Also can i just check if the founddecl and the decl being used are different - 
and if so, call diagnoseusedecl on both - or does one have to be a 
specialization of the other? (do u have an example in mind where it is not a 
specilaization)

Thanks!

Sent from my iPhone

On Jun 13, 2013, at 8:03 PM, Faisalv <[email protected]> wrote:

> 
> 
> Sent from my iPhone
> 
> On Jun 13, 2013, at 7:36 PM, Richard Smith <[email protected]> wrote:
> 
>> On Thu, Jun 13, 2013 at 3:40 PM, Faisalv <[email protected]> wrote:
>>> 
>>> 
>>> On Jun 13, 2013, at 4:30 PM, Richard Smith <[email protected]> wrote:
>>> 
>>>> Hi Faisal,
>>>> 
>>>> On Thu, Jun 13, 2013 at 11:30 AM, Faisal Vali <[email protected]> wrote:
>>>>> While implementing return type deduction for generic lambdas, I stumbled 
>>>>> upon
>>>>> a bug which led to clang mishandling the following code:
>>>>> 
>>>>> struct Lambda {
>>>>> template<class T> auto operator()(T t) {
>>>>>  return 5;
>>>>> }
>>>>> template<class T> auto foo(T t) { return t; }
>>>>> };
>>>>> void test() {
>>>>>  Lambda L;
>>>>>  int i = L(3);
>>>>> }
>>>>> 
>>>>> 
>>>>> The issue (as i understand it) was that in some contexts only the
>>>>> function template (and not the specialization) would get passed to
>>>>> DiagnoseUseOfDecl (which deduces the return type of the function).  So
>>>>> the specialization would flow through to Codegen with auto as its
>>>>> return type.
>>>>> 
>>>>> So, with that in mind, this patch implements a trivial fix.
>>>>> 
>>>>> What do you think Richard?
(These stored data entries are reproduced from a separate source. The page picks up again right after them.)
(** C6 (as amended).  A record that needs a lookup and for which every
    provider comes back with nothing is given the placeholder
    "/default-cover.jpg", and nothing is downloaded.  A URL that any
    provider returns, be it one of the three that verify nothing, counts as
    found: the placeholder is not written, and the download of that URL
    decides what the record gets. *)
Theorem exhausted_gets_placeholder tok genre r s :
  valid_cover (fs s) r = false ->
  cached slugify (fs s) genre r = false ->
  ((forall p s0, exists res s1,
       query_provider tok (artist r) (album r) (year r) p s0 = Ok res s1 /\
       truthy res = false) ->
   exists s',
     process_record tok genre r s = Ok (set_coverSrc r default_cover) s' /\
     coverSrc (set_coverSrc r default_cover) = Some (lit "/default-cover.jpg") /\
     fs s' = fs s /\
     forall e, e ∈ log s' ->
       e ∈ log s \/ is_search e = true \/ exists u, e = EvHead u) /\
  (forall ps1 p ps2 s0 url s1,
     [Spotify; Deezer; LastFm; Discogs; MusicBrainz] = ps1 ++ p :: ps2 ->
     handed_over (query_provider tok (artist r) (album r) (year r)) ps1 s s0 ->
     query_provider tok (artist r) (album r) (year r) p s0 = Ok (Some url) s1 ->
     truthy (Some url) = true ->
     process_record tok genre r s
     = match download_and_resize_image w url
               (output_path_of slugify genre (artist r) (album r)) s1 with
       | Ok true s2 =>
           Ok (set_coverSrc (with_coverSrc_field r)
                 (slash :: output_path_of slugify genre (artist r) (album r))) s2
       | Ok false s2 => Ok (with_coverSrc_field r) s2
       | Raise e s2 => Raise e s2
       end).
Proof.
  intros Hv Hc. split.
  - intros Hq.
    rewrite (process_record_lookup _ _ _ _ Hv Hc).
    destruct (provider_chain_state tok (artist r) (album r) (year r)
                (with_coverSrc_field r) s) as (evss & Hst & Hev).
    destruct (provider_chain_exhausted tok (artist r) (album r) (year r)
                (with_coverSrc_field r) s Hq) as (url & s' & Hch & Ht & Hfs).
    rewrite Hch in Hst |- *. rewrite Ht. simpl in Hst. subst s'.
    eexists. split; [|split; [done|split; [done|]]].
    + f_equal. unfold with_coverSrc_field. by destruct (truthy (coverSrc r)).
    + simpl. intros e [He|He]%elem_of_app; [by left|right].
      apply elem_of_concat in He. destruct He as (evs & He & Hevs).
      apply list_elem_of_lookup in Hevs. destruct Hevs as [i Hi].
      destruct (Forall2_lookup_r _ _ _ _ _ Hev Hi) as (p & _ & Hp).
      rewrite Forall_forall in Hp. specialize (Hp e He).
      destruct e; simpl in *; try done; [by left|right; by eexists].
  - intros ps1 p ps2 s0 url s1 Heq Hh Hp Ht.
    assert (Hres : resolve_cover
                     (query_provider tok (artist r) (album r) (year r))
                     priority s = Ok (Some url) s1).
    { apply resolve_cover_found_iff. split; [done|].
      by exists ps1, p, ps2, s0. }
    rewrite <- (chain_refines tok (artist r) (album r) (year r)
                  (with_coverSrc_field r) s) in Hres.
    rewrite (process_record_lookup _ _ _ _ Hv Hc).
    destruct (provider_chain tok (artist r) (album r) (year r)
                (with_coverSrc_field r) s) as [[url0 r0] s2|] eqn:Hch; [|done].
    simpl in Hres. injection Hres as Hf ->.
    assert (Hu : url0 = Some url /\ truthy url0 = true).
    { unfold found in Hf. destruct (truthy url0) eqn:Ht0; [|done]. by subst. }
    destruct Hu as [-> Ht0].
    destruct (provider_chain_result _ _ _ _ _ _ _ _ _ Hch) as [[_ ->]|[Hno _]];
      [|congruence].
    rewrite Ht0. simpl.
    by destruct (download_and_resize_image _ _ _ _) as [[] ?|].
Qed.

(** C7.  When a year is requested, Spotify and Deezer return the cover of
    a candidate only if the part of its release date before the first
    hyphen (the year of a date "YYYY-MM-DD") equals the requested year: a
    candidate of another year is rejected whatever the similarity of the
    names; when no year is requested the verification is the three other
    checks. *)
Theorem year_is_checked tok a al y p s url s' :
  p = Spotify \/ p = Deezer ->
  query_provider tok a al (Some y) p s = Ok (Some url) s' ->
  (exists c, offered w p tok a al c /\ imageUrl c = Some url /\
     release_year_of (releaseDate c) = y) /\
  (forall c, release_year_of (releaseDate c) <> y ->
     verify token_sort_ratio a al (Some y) c = false) /\
  (forall c, verify token_sort_ratio a al None c = true <->
     90 <= token_sort_ratio a (sourceArtist c) /\
     85 <= token_sort_ratio al (sourceAlbum c) /\
     exists t, albumType c = Some t /\ t ∈ ALBUM_TYPES) /\
  (forall year rest, dash ∉ year ->
     release_year_of (Some (year ++ dash :: rest)) = year).
Proof.
  intros Hp Hq. split; [|split; [|split]].
  - destruct (query_provider_verified _ _ _ _ _ _ _ _ Hp Hq) as (c & Ho & Hv & Hu).
    exists c. split; [done|]. split; [done|].
    apply verify_spec in Hv. destruct Hv as (_ & _ & _ & Hy). by apply Hy.
  - intros c Hne. destruct (verify _ _ _ _ c) eqn:Hv; [|done].
    apply verify_spec in Hv. destruct Hv as (_ & _ & _ & Hy).
    by specialize (Hy y eq_refl).
  - intros c. rewrite verify_spec. unfold passes_verification. split.
    + intros (Ha & Hal & Ht & _). done.
    + intros (Ha & Hal & Ht). by repeat split.
  - intros year rest Hd. unfold release_year_of. simpl.
    induction year as [|ch year IH]; simpl.
    + done.
    + apply not_elem_of_cons in Hd. destruct Hd as [Hch Hd].
      destruct (N.eqb ch dash) eqn:E; [apply N.eqb_eq in E; congruence|].
      f_equal. by apply IH.
Qed.
Lemma displayAll_keeps_titles (messages : list Message) (h : Host)
    (t : string) :
  In t (settings h) ->
  In t (settings (displayAll game localize messages h)).
Proof.
  revert h. induction messages as [| msg messages IH]; intros h Hin;
    [ exact Hin | ].
  cbn [displayAll fold_left]. apply IH.
  now apply handleDisplay_keeps_titles.
Qed.

Lemma silent_noop (h : Host) (msg : Message) :
  silent game h msg -> handleDisplay game localize msg h = h.
Proof.
  intros [Hcur | [Hp Hc]]; unfold handleDisplay.
  - now rewrite Hcur.
  - rewrite Hp, Hc. now destruct (isCurrent game h msg).
Qed.

Lemma silent_stays (h h' : Host) (msg : Message) :
  (forall t, In t (settings h) -> In t (settings h')) ->
  silent game h msg -> silent game h' msg.
Proof.
  intros Hgrow [Hcur | Htype]; [ left | now right ].
  unfold isCurrent in *. rewrite isDisplayable_shown in *.
  destruct (correctCoreVersion game msg), (correctSysVersion game msg);
    rewrite ?Bool.andb_false_r, ?Bool.andb_true_r in *; try reflexivity.
  apply Bool.negb_false_iff in Hcur. apply Bool.negb_false_iff.
  apply hasDisplayed_In. apply Hgrow. now apply hasDisplayed_In.
Qed.

Lemma handleDisplay_then_silent (h : Host) (msg : Message) :
  Js.strict_eq (type msg) (Js.Str "prompt") = false ->
  silent game (handleDisplay game localize msg h) msg.
Proof.
  intros Hp. unfold handleDisplay.
  destruct (isCurrent game h msg) eqn:Hcur; cbn [negb]; [ | now left ].
  rewrite Hp.
  destruct (Js.strict_eq (type msg) (Js.Str "chat")) eqn:Hc;
    [ | right; now split ].
  left. apply isCurrent_shown. apply hasDisplayed_In.
  cbn [sendToChat setDisplayed settings]. apply in_or_app. right. now left.
Qed.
Is there a better way to address this bug?
>>>> 
>>>> I was aware of this issue, but got snowed under with other things.
>>>> This bug is not limited to 'auto' type deduction; the other code in
>>>> DiagnoseUseOfDecl suffers the same way. For instance:
>>>> 
>>>> struct Lambda {
>>>> template<class T> static __attribute__((unused)) int foo(T) {
>>>>  return 5;
>>>> }
>>>> };
>>>> int bar() {
>>>>  Lambda L;
>>>>  return L.foo(3);
>>>> }
>>>> 
>>>> ... does not warn that the function is marked 'unused' but is used,
>>>> but if you call it as Lambda::foo(3), it does warn.
>>>> 
>>>> I think the right fix here is to pass both the declaration found by
>>>> name lookup and the declaration that is actually used into
>>>> DiagnoseUseOfDecl.
>>>> 
>>> 
>>> What if i just call diagnoseuseofdecl again on the used specialization 
>>> instead of adding a parameter to it?
>> 
>> If this is the only call which has the problem, then that would be OK.
>> I suspect there are other cases, though, and there are probably cases
>> which have the opposite bug (passing only the used decl and not the
>> found decl). As a quick fix, making two calls would work, but it's
>> probably not what we want in the longer term.
> 
> 
> If its ok w u, for now id rather do the quick fix, place the appropriate 
> fixmes - and then try and return to this once generic lambdas are starting to 
> be reasonably usable (plus i still have to figure out that pesky non-odr use, 
> rvalue emission issue - which also i'm going to deprioritize a lil in favor 
> of usable generic lambdas for now). Thoughts?